UAB receives $35M for two NIH grants

NIH Campus
The National Institutes of Health campus in Bethesda. The NIH has given two major grants to UAB.
NIH
Tyler Patchen
By Tyler Patchen – Health and Technology Reporter, Birmingham Business Journal

More federal research dollars are flowing to Birmingham, with UAB landing two NIH grants totaling $35 million.

UAB has received two major grants from the National Institutes of Health totaling $35 million.

The first is an $18 million grant to identify medical countermeasures for treatment against chemical terrorist attacks, as well as to discover pathways in which arsenicals can damage the body. 

The grant itself funds the UAB Research Center of Excellence in Arsenicals, through the Countermeasures Against Chemical Threats or CounterACT program, an NIH measure against chemical terrorism. This is a five-year commitment from the NIH, with the funds geared toward research projects to learn more about how chemical arsenicals enter and impact the body and how to reverse the effects of chemical agents.
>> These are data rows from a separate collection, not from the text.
(** [copybuf] says whether the static copy buffer was allocated before. *)
Definition sparse_file_read_sparse (copybuf : bool) (src : S) (al : allocator) (s : sparse_file)
    (crc : bool) : outcome (rstate * Z) :=
  let '(buf_ok, al) :=
    if copybuf then (true, al)
    else match malloc al with (Some _, al) => (true, al) | (None, al) => (false, al) end in
  let st := mk_rstate src al s (if crc then Some 0 else None) in
  if negb buf_ok then Done (st, - ENOMEM)
  else
    match ReadValue src SPARSE_HEADER_LEN with
    | (src, inl err) => Done (set_src st src, err)
    | (src, inr bytes) =>
        let st := set_src st src in
        let h := parse_sparse_header bytes in
        if negb (magic h =? SPARSE_HEADER_MAGIC) then Done (st, - EINVAL)
        else if negb (major_version h =? SPARSE_HEADER_MAJOR_VER) then Done (st, - EINVAL)
        else if file_hdr_sz h <? SPARSE_HEADER_LEN then Done (st, - EINVAL)
        else if chunk_hdr_sz h <? CHUNK_HEADER_LEN then Done (st, - EINVAL)
        else
          let '(src, ret) := skip_header src (file_hdr_sz h - SPARSE_HEADER_LEN) in
          let st := set_src st src in
          if ret <? 0 then Done (st, ret)
          else
            let* (st, ret, cur_block) :=
              read_chunks (Z.to_nat (total_chunks h)) (chunk_hdr_sz h) 0 st in
            if ret <? 0 then Done (st, ret)
            else if negb (total_blks h =? cur_block) then Done (st, - EINVAL)
            else Done (st, 0)
    end.
(* ===== verification/NormalOutput.v ===== *)
(** libsparse/output_file.cpp with [normal_file_ops]: writing the expanded image
    (the mode simg2img uses) to a file descriptor. *)

From S2P Require Import Prelude.
From S2P Require Import Crc.
From S2P Require Import BackedBlock.
From S2P Require Import OutputFile.
From S2P Require Import SparseFile.
From S2P Require Import SparseRead.

Import SparseCrc.

Local Open Scope Z_scope.

Definition zeros (n : Z) : list Z := replicate (Z.to_nat n) 0.

(** * The file as the writer sees it

    Seeking leaves holes: what has been written is [l] once the file is
    extended with zeros up to the current position. *)
Record nf_view (f : normal_file) (l : list Z) : Prop := {
  nv_contents : exists n, l = contents f ++ replicate n 0;
  nv_pos : pos f = Z.of_nat (length l);
  nv_events : Forall no_error (events f) }.

Lemma nf_put f l d ev :
  nf_view f l -> Forall no_error ev -> nf_view (file_put f ev d) (l ++ d).
Proof.
  intros [[n Hc] Hp _] Hev.
  assert (Hput : contents (file_put f ev d) = l ++ d).
  { unfold file_put, write_at. cbn [contents]. rewrite Hp, Nat2Z.id, Hc.
    rewrite length_app, length_replicate.
    replace (length (contents f) + n - length (contents f))%nat with n by lia.
    rewrite take_ge by (rewrite length_app, length_replicate; lia).
    rewrite drop_ge by lia. by rewrite app_nil_r. }
  constructor; [exists 0%nat; by rewrite Hput, app_nil_r| |done].
  simpl. rewrite Hp, length_app. lia.
Qed.

Lemma nf_write_events ev f l d :
  Forall no_error ev -> nf_view f l ->
  exists f', file_write ev f d = (f', 0) /\ nf_view f' (l ++ d).
Proof.
  intros Hev. revert f l d. induction Hev as [|e ev He Hev IH]; intros f l d Hv.
  - destruct d as [|b d]; simpl; eexists; (split; [reflexivity|]).
    + rewrite app_nil_r. destruct Hv. by constructor.
    + by apply nf_put.
  - destruct d as [|b d].
    { simpl. eexists. split; [reflexivity|]. rewrite app_nil_r. destruct Hv. constructor; try done.
      by constructor. }
    destruct e as [n| |]; cbn [file_write]; [|by apply IH|done].
    destruct (IH (file_put f ev (take n (b :: d))) (l ++ take n (b :: d)) (drop n (b :: d)))
      as (f' & E & Hv'); [by apply nf_put|].
    exists f'. split; [done|]. by rewrite <- app_assoc, take_drop in Hv'.
Qed.

Lemma nf_skip f l n :
  nf_view f l -> 0 <= n ->
  exists f', file_skip f n = (f', 0) /\ nf_view f' (l ++ zeros n).
Proof.
  intros [[k Hc] Hp Hev] Hn. unfold file_skip. destruct (Z.ltb_spec (pos f + n) 0); [lia|].
  eexists. split; [reflexivity|]. constructor; simpl; [|unfold zeros; rewrite length_app, length_replicate; lia|done].
  exists (k + Z.to_nat n)%nat. unfold zeros. by rewrite Hc, replicate_add, app_assoc.
Qed.

Lemma nf_pad f l len :
  nf_view f l -> Z.of_nat (length l) <= len ->
  exists f', file_pad f len = (f', 0) /\ contents f' = l ++ zeros (len - Z.of_nat (length l)).
Proof.
  intros [[k Hc] Hp Hev] Hlen. unfold file_pad.
  assert (Hl : length l = (length (contents f) + k)%nat) by (rewrite Hc, length_app, length_replicate; done).
  destruct (Z.ltb_spec len 0); [lia|].
  eexists. split; [reflexivity|]. simpl.
  rewrite take_ge; [|rewrite length_app, length_replicate; lia].
  rewrite Hl, Hc, <- app_assoc. f_equal. unfold zeros. rewrite <- replicate_add. f_equal. lia.
Qed.

(** * Writing a block *)

(** A writer in normal mode whose file has received [l]. *)
Record writing (bs len : Z) (out : output_file normal_file) (l : list Z) : Prop := {
  wr_ops : sparse_ops out = false;
  wr_bs : of_block_size out = bs;
  wr_len : of_len out = len;
  wr_view : nf_view (file out) l }.

Section blocks.
Context (e : env) (bs len : Z) (Hbs : block_size_ok bs).

Lemma out_write_normal out l d :
  writing bs len out l -> exists out', out_write out d = (out', 0) /\ writing bs len out' (l ++ d).
Proof using.
  intros [Ho Hb Hl Hv]. unfold out_write. cbn [op_write file_ops].
  destruct (nf_write_events (events (file out)) (file out) l d) as (f' & -> & Hv'); [apply Hv|done|].
  eexists. split; [reflexivity|]. by constructor.
Qed.

Lemma out_skip_normal out l n :
  writing bs len out l -> 0 <= n ->
  exists out', out_skip out n = Done (out', 0) /\ writing bs len out' (l ++ zeros n).
Proof using.
  intros [Ho Hb Hl Hv] Hn. unfold out_skip. cbn [op_skip file_ops obind].
  destruct (nf_skip _ _ n Hv Hn) as (f' & -> & Hv').
  eexists. split; [reflexivity|]. by constructor.
Qed.

(** The bytes of a block in the expanded image. *)
Lemma write_data_normal out l d :
  writing bs len out l -> Z.of_nat (length d) + bs < 2 ^ 64 ->
  exists out', write_data_chunk out d = Done (out', 0) /\ writing bs len out' (l ++ pad_to bs d).
Proof using Hbs.
  intros Hw Hd. pose proof Hbs as [[Hb0 _] _]. pose proof Hw as [Ho Hb _ _].
  unfold write_data_chunk. rewrite Ho. unfold write_normal_data_chunk. rewrite Hb.
  pose proof (div_round_up_bounds (Z.of_nat (length d)) bs Hb0) as Hr.
  rewrite u64_small by (unfold is_u64, ALIGN; lia).
  destruct (out_write_normal out l d Hw) as (o1 & -> & Hw1). simpl (0 <? 0). cbv iota.
  unfold pad_to. destruct (Z.ltb_spec (Z.of_nat (length d)) (ALIGN (Z.of_nat (length d)) bs)).
  - rewrite app_assoc. apply out_skip_normal; [done|lia].
  - replace (ALIGN (Z.of_nat (length d)) bs - Z.of_nat (length d)) with 0 by (unfold ALIGN in *; lia).
    simpl. rewrite app_nil_r. by exists o1.
Qed.

Lemma write_fill_normal out l n v :
  writing bs len out l -> 0 <= n ->
  exists out', write_fill_chunk out n v = Done (out', 0) /\ writing bs len out' (l ++ fill_bytes v n).
Proof using.
  intros Hw Hn. pose proof Hw as [Ho _ _ _]. unfold write_fill_chunk. rewrite Ho.
  unfold write_normal_fill_chunk.
  set (I := fun (o : output_file normal_file) (r : Z) =>
    exists a, a + r = n /\ 0 <= a /\ (r = 0 \/ a mod 4 = 0) /\ writing bs len o (l ++ fill_bytes v a)).
  edestruct (chunk_loop_spec I FILL_ZERO_BUFSIZE) as (o & -> & a & Ha & _ & _ & Ho'); [done|done| | |].
  - exists 0. rewrite app_nil_r. split; [lia|]. split; [lia|]. split; [by right|exact Hw].
  - intros o r k (a & Ha & Ha0 & Hm & Hwo) Hk Hmin. destruct Hm as [->|Hm]; [lia|].
    destruct (out_write_normal o _ (fill_bytes v k) Hwo) as (o' & -> & Hw').
    exists o', 0. split; [done|]. split; [done|]. exists (a + k).
    rewrite fill_bytes_app, app_assoc by (done || lia).
    split; [lia|]. split; [lia|]. split; [|done].
    unfold FILL_ZERO_BUFSIZE in Hmin. destruct (Z.le_gt_cases r (2 * 1024 * 1024)); [left; lia|].
    right. replace k with (524288 * 4) by lia. by rewrite Z.mod_add.
  - exists o. split; [done|]. by replace n with a by lia.
Qed.

End blocks.

Section file.
Context (e : env) (bs : Z) (Hbs : block_size_ok bs).

Lemma expand_block b :
  node_ok bs b -> fill_aligned bs b ->
  expand_chunk bs (block_chunk e bs b) =
  match bb_kind b with
  | BACKED_BLOCK_FILL v => fill_bytes v (bb_len b)
  | _ => pad_to bs (payload_bytes e b)
  end.
Proof using Hbs.
  intros _ Hf. pose proof Hbs as [[Hb0 _] _]. unfold block_chunk, fill_aligned in *.
  destruct (bb_kind b); try done. simpl. f_equal.
  assert (Hq : bb_len b = bb_len b / bs * bs) by (pose proof (Z.div_mod (bb_len b) bs); lia).
  rewrite Hq, div_round_up_mul; done.
Qed.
The second grant is a $17 million grant to attack a "knowledge gap" in immunology in how B cells and antibody-disposal cells that are in tissues and organs differ from the kind in blood.

According to UAB, the unknown differences among the immune cells may alter resistance to infection and can contribute to autoimmune disease and inflammation that worsen heart failure. They also can also affect transplanted organs.

“At least six of the top 10 causes of death in the United States can be attributed — at least in part — to dysregulated or impaired immunity,” said Frances Lund, the chair of microbiology at UAB and principal investigator of the grant. “These top 10 killers include diseases that are exacerbated or caused by inflammation in tissues like the heart for cardiovascular disease, the brain for Alzheimer’s disease, and the lung for COPD and asthma. They also include diseases exacerbated or caused by failure of immune surveillance or immune protection in tissues that are either infected or contain malignant cells.”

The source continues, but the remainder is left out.